« […] Peu d'idées sont autant galvaudées que celle de réalité. Des hommes politiques, des chefs d'entreprise, des économistes, des intellectuels, des romanciers la brandissent comme un argument terroriste, définitif, censé couper court – à peu de frais – à toute discussion. Mais ne faudrait-il pas examiner de plus près ce que recouvrent ces invocations ? Après tout, la question est sérieuse : la réalité serait-elle inéluctablement dans le camp des réactionnaires ? » (p. 12)

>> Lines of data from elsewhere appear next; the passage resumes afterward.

Definition OpenFailed (path : string) : error :=
  errors_New ("plugin.Open(" +:+ path +:+ "): realpath failed").

Definition files_loader (files : gmap string PluginType) : ArtifactLoader := {|
  Open := λ path,
    match files !! path with
    | Some p => Ok p
    | None => Fail (OpenFailed path)
    end;
  Lookup := λ p symName,
    match p with
    | None => Panics "runtime error: invalid memory address or nil pointer dereference"
    | Some p =>
        match syms p !! symName with
        | Some s => Returns (Ok s)
        | None => Returns (Fail (SymbolNotFound p symName))
        end
    end;
|}.

(** Modelled from the spec: a registry that maps [(name, version)] to the
    record loaded under it (section 2), here the set of the pairs it was
    notified of. *)
Definition registry_manager : Manager (list (string * N)) := {|
  GetPluginWithVersion := λ reg name version, bool_decide ((name, version) ∈ reg);
  OnLoaded := λ reg name version, (name, version) :: reg;
|}.

(** ** Observable steps (ghost) *)

Inductive Event : Type :=
| EvSetStatus (s : PluginStatus)
| EvOpen (path : string)
| EvLookup (symName : string)
| EvResetCache
| EvCallLoad
| EvCallUnload
| EvRegister (name : string) (version : N)
| EvOnLoaded (name : string) (version : N).

#[global] Instance Event_eq_dec : EqDecision Event.
Proof. solve_decision. Defined.

Definition DuplicateLoad : error := errors_New "can't double load plugin".
Definition PluginNotLoaded : error := errors_New "plugin not loaded".

Section Lifecycle.
Context {M : Type} `{!Manager M} `{!ArtifactLoader}.

Record Plugin : Type := {
  m : M;
  name : string;
  version : N;
  path : string;
  plugin : option PluginType;
  status : PluginStatus;
  refs : Z;
  cache : gmap string pluginFuncInfo;
  trace : list Event;
}.

Definition NewPlugin (path : string) (m : M) : Plugin := {|
  m := m; name := ""; version := 0%N; path := path; plugin := None;
  status := PluginStatusNone; refs := 0; cache := ∅; trace := [];
|}.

À cette question cruciale, hélas, réponse n'est pas fournie. Ou alors, elle est suggérée entre les lignes, en montrant que la « réalité » à laquelle nous sommes exposés n'est pas saisie et restituée mais construite de toutes pièces, imposture !, par le pouvoir à l'usage du salarié-consommateur-spectateur, de l'individu – pas de la personne – dûment intégré dans la masse. Au lieu d'y répondre, l'essayiste s'attelle à deux tâches complémentaires sans doute plus ambitieuses, mais jamais énoncées explicitement : tenter de déconstruire (l'impératif de) la réalité dans le plus grand nombre de domaines où il/elle se manifeste, et par là même revaloriser, dans ces domaines, l'approche contraire, qui n'est pas le rêve mais la rêverie, en d'autres termes l'approche possible du rêveur, que l'on se gardera de qualifier de « doux ».

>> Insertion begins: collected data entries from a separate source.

(* ===== verification/RustStr.v ===== *)
(** * Rust strings as byte lists

    A Rust [&str] is a sequence of bytes that is valid UTF-8; [api.rs] uses
    it through [str::len], [str::is_empty], [str::contains],
    [str::to_lowercase], [str::trim] and [CString::new].  This file models
    these library functions on [list Z] (one [Z] per byte) and proves the
    lemmas the components need about them.  None of this code is in
    src/: the definitions follow the documented behaviour of the Rust
    standard library.

    [to_lowercase] and [trim] are Unicode-aware in Rust.  They are modelled
    on the UTF-8 bytes: [trim] removes every code point with the White_Space
    property, by its encoding; [to_lowercase] maps the ASCII capitals, and
    the two code points outside ASCII whose lower case contains an ASCII
    letter (U+0130, which becomes 'i' followed by U+0307, and U+212A, the
    Kelvin sign, which becomes 'k').  Every other code point outside ASCII is
    left as it is: its lower case is again outside ASCII, which no search for
    an ASCII pattern can tell apart. *)

From Stdlib Require Import ZArith Lia List String Ascii.
From stdpp Require Import base tactics option list.
From S2P Require Import Prelude.

#[local] Open Scope Z_scope.

(** ** Byte classes *)

Definition is_ascii (b : Z) : bool := (0 <=? b) && (b <? 128).
Definition is_ascii_uppercase (b : Z) : bool := (65 <=? b) && (b <=? 90).
Definition is_ascii_lowercase (b : Z) : bool := (97 <=? b) && (b <=? 122).
Definition is_ascii_digit (b : Z) : bool := (48 <=? b) && (b <=? 57).

(** [u8::to_ascii_lowercase]. *)
Definition ascii_lower (b : Z) : Z := if is_ascii_uppercase b then b + 32 else b.

(** ASCII white space as [char::is_whitespace] sees it: U+0009 to U+000D and
    the space. *)
Definition is_ascii_ws (b : Z) : bool := ((9 <=? b) && (b <=? 13)) || (b =? 32).

(** The two-byte white space: U+0085 and U+00A0. *)
Definition ws2 (b c : Z) : bool := (b =? 194) && ((c =? 133) || (c =? 160)).

(** The three-byte white space: U+1680, U+2000 to U+200A, U+2028, U+2029,
    U+202F, U+205F and U+3000. *)
Definition ws3 (b c d : Z) : bool :=
  ((b =? 225) && (c =? 154) && (d =? 128))
  || ((b =? 226) && (c =? 128) &&
      (((128 <=? d) && (d <=? 138)) || (d =? 168) || (d =? 169) || (d =? 175)))
  || ((b =? 226) && (c =? 129) && (d =? 159))
  || ((b =? 227) && (c =? 128) && (d =? 128)).

(** ** [str::len], [str::is_empty] *)

Definition str_len (s : list Z) : Z := Z.of_nat (length s).

Definition is_empty (s : list Z) : bool :=
  match s with [] => true | _ :: _ => false end.

(** ** [str::starts_with], [str::contains] *)

Fixpoint starts_with (s p : list Z) {struct p} : bool :=
  match p, s with
  | [], _ => true
  | _ :: _, [] => false
  | a :: p', b :: s' => (a =? b) && starts_with s' p'
  end.

Fixpoint contains (s p : list Z) : bool :=
  starts_with s p ||
  match s with
  | [] => false
  | _ :: s' => contains s' p
  end.

(** ** [str::to_lowercase] *)

Fixpoint to_lowercase (s : list Z) : list Z :=
  match s with
  | [] => []
  | b :: r =>
    match r with
    | [] => [ascii_lower b]
    | c :: r1 =>
      if (b =? 196) && (c =? 176) then 105 :: 204 :: 135 :: to_lowercase r1
      else
        match r1 with
        | [] => ascii_lower b :: to_lowercase r
        | d :: r2 =>
          if (b =? 226) && (c =? 132) && (d =? 170) then 107 :: to_lowercase r2
          else ascii_lower b :: to_lowercase r
        end
    end
  end.

(** ** [str::trim]

    [strip w1 w2 w3] removes from the front every code point that [w1] (one
    byte), [w2] (two bytes) or [w3] (three bytes) recognises.  [trim_start]
    is [strip] with the encodings of white space; [trim_end] is the same scan
    on the reversed bytes, where the last byte of a code point comes first. *)

Section Strip.
Variable w1 : Z -> bool.
Variable w2 : Z -> Z -> bool.
Variable w3 : Z -> Z -> Z -> bool.

Fixpoint strip (s : list Z) : list Z :=
  match s with
  | [] => []
  | b :: r =>
    if w1 b then strip r
    else
      match r with
      | [] => s
      | c :: r1 =>
        if w2 b c then strip r1
        else
          match r1 with
          | [] => s
          | d :: r2 => if w3 b c d then strip r2 else s
          end
      end
  end.

End Strip.

Definition trim_start (s : list Z) : list Z := strip is_ascii_ws ws2 ws3 s.

Definition trim_end (s : list Z) : list Z :=
  rev (strip is_ascii_ws (fun d c => ws2 c d) (fun d c b => ws3 b c d) (rev s)).

Definition trim (s : list Z) : list Z := trim_end (trim_start s).

(** ** [CString::new] and [CStr::from_ptr]

    [CString::new] refuses a byte string with an interior nul, reporting the
    position of the first one, and otherwise appends the terminator. *)

Record NulError : Type := mkNulError { nul_position : nat; nul_bytes : list Z }.

Fixpoint memchr (x : Z) (s : list Z) : option nat :=
  match s with
  | [] => None
  | b :: r => if b =? x then Some 0%nat else option_map S (memchr x r)
  end.

Definition cstring_new (s : list Z) : result (list Z) NulError :=
  match memchr 0 s with
  | Some i => Err (mkNulError i s)
  | None => Ok (s ++ [0])
  end.

(** The bytes of a C string: what [strlen] and [CStr::from_ptr] see of a
    buffer, up to the first nul.  [None] when the buffer holds no nul: the
    read runs past its end. *)
Fixpoint cstr_bytes (buf : list Z) : option (list Z) :=
  match buf with
  | [] => None
  | b :: r => if b =? 0 then Some [] else option_map (cons b) (cstr_bytes r)
  end.

(** A byte that is ASCII and no white space: an ASCII letter, digit or
    punctuation mark.  No encoding of white space contains one. *)
Definition is_solid (b : Z) : bool := is_ascii b && negb (is_ascii_ws b).

(** ** Patterns that [to_lowercase] cannot create

    [plain p]: [p] is not empty, every byte of it is ASCII, none is 'k' and
    the last is not 'i'.  The only ASCII bytes [to_lowercase] emits for a code
    point outside ASCII are a 'k' and an 'i' that a byte outside ASCII
    follows, so a plain pattern occurs in the lower-cased string exactly where
    it occurs, up to case, in the original. *)

Fixpoint plain_tail (p : list Z) : bool :=
  match p with
  | [] => true
  | y :: q =>
    is_ascii y && negb (y =? 107) && plain_tail q &&
    match q with [] => negb (y =? 105) | _ :: _ => true end
  end.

Le champs est vaste : du monde du travail à la physique quantique, de la littérature (Madame Bovary vs. Belle du Seigneur et jusqu'au Grand-imposteur du réalisme contemporain : Michel Houellebecq) à la société du spectacle, du militantisme à la solitude, de la nature au « fantasme d'autarcie érotique » [cf. ma « supercherie de l'autosuffisance affective »], du centralisme à la consommation, et j'omets sans doute quelques autres domaines, victimes eux aussi de la construction pernicieuse d'une certaine « réalité »...

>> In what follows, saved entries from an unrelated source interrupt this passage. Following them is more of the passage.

(** [from_str_radix(src, 10)] for a signed type with the given bounds. *)
Definition from_str_radix10 (min max : Z) (src : list Z) : result Z IntErrorKind :=
  match src with
  | [] => Err Empty
  | [c] =>
    if (c =? 43) || (c =? 45) then Err InvalidDigit else parse_pos max 0 src
  | c :: rest =>
    if c =? 43 then parse_pos max 0 rest
    else if c =? 45 then parse_neg min 0 rest
    else parse_pos max 0 src
  end.

Definition parse_i32 (src : list Z) : result Z IntErrorKind :=
  from_str_radix10 i32_min i32_max src.

Definition parse_i64 (src : list Z) : result Z IntErrorKind :=
  from_str_radix10 i64_min i64_max src.

(** *** Reference: the digits as an unbounded integer *)

Fixpoint digits_value (acc : Z) (digits : list Z) : option Z :=
  match digits with
  | [] => Some acc
  | c :: r =>
    match to_digit c with
    | None => None
    | Some x => digits_value (acc * 10 + x) r
    end
  end.

(** The integer a string denotes: an optional sign and at least one digit. *)
Definition int_value (src : list Z) : option Z :=
  match src with
  | [] => None
  | c :: rest =>
    if c =? 43 then if is_empty rest then None else digits_value 0 rest
    else if c =? 45 then
      if is_empty rest then None else option_map Z.opp (digits_value 0 rest)
    else digits_value 0 src
  end.

(** A string without its sign. *)
Definition unsigned (src : list Z) : list Z :=
  match src with
  | c :: rest => if (c =? 43) || (c =? 45) then rest else src
  | [] => []
  end.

Les rêveurs donc, capables de corroborer une autre vision, critique et salutaire, du monde : qui sont-ils ? Mona Chollet excelle ici dans une méthode hétérodoxe et transgressive en diable, à laquelle j'adhère absolument, qui consiste à convoquer tour à tour la littérature et l'actualité, Italo Calvino et Robert Walser et le magazine « Elle » et le catalogue « Good Goods », Gaston Bachelard le philosophe et Bernard d'Espagnat le physicien, des penseurs politiques comme Jean Baudrillard, Jean Sur, Michel Foucault et un poète comme Mahmoud Darwich, des anciens, comme Montaigne et Descartes et des contemporains comme Annie Le Brun, et puis Flaubert, Flaubert si souvent... Ces sauts révélateurs de concordances inattendues – et naturellement de goûts variés et éclectiques – sont toujours stimulants, mais au prix d'une évolution débridée des propos, sans l'aide au pauvre lecteur égaré d'un quelconque énoncé de plan, ni même par les intitulés des chapitres et sous-chapitres, aussi poétiques que peu suggestifs...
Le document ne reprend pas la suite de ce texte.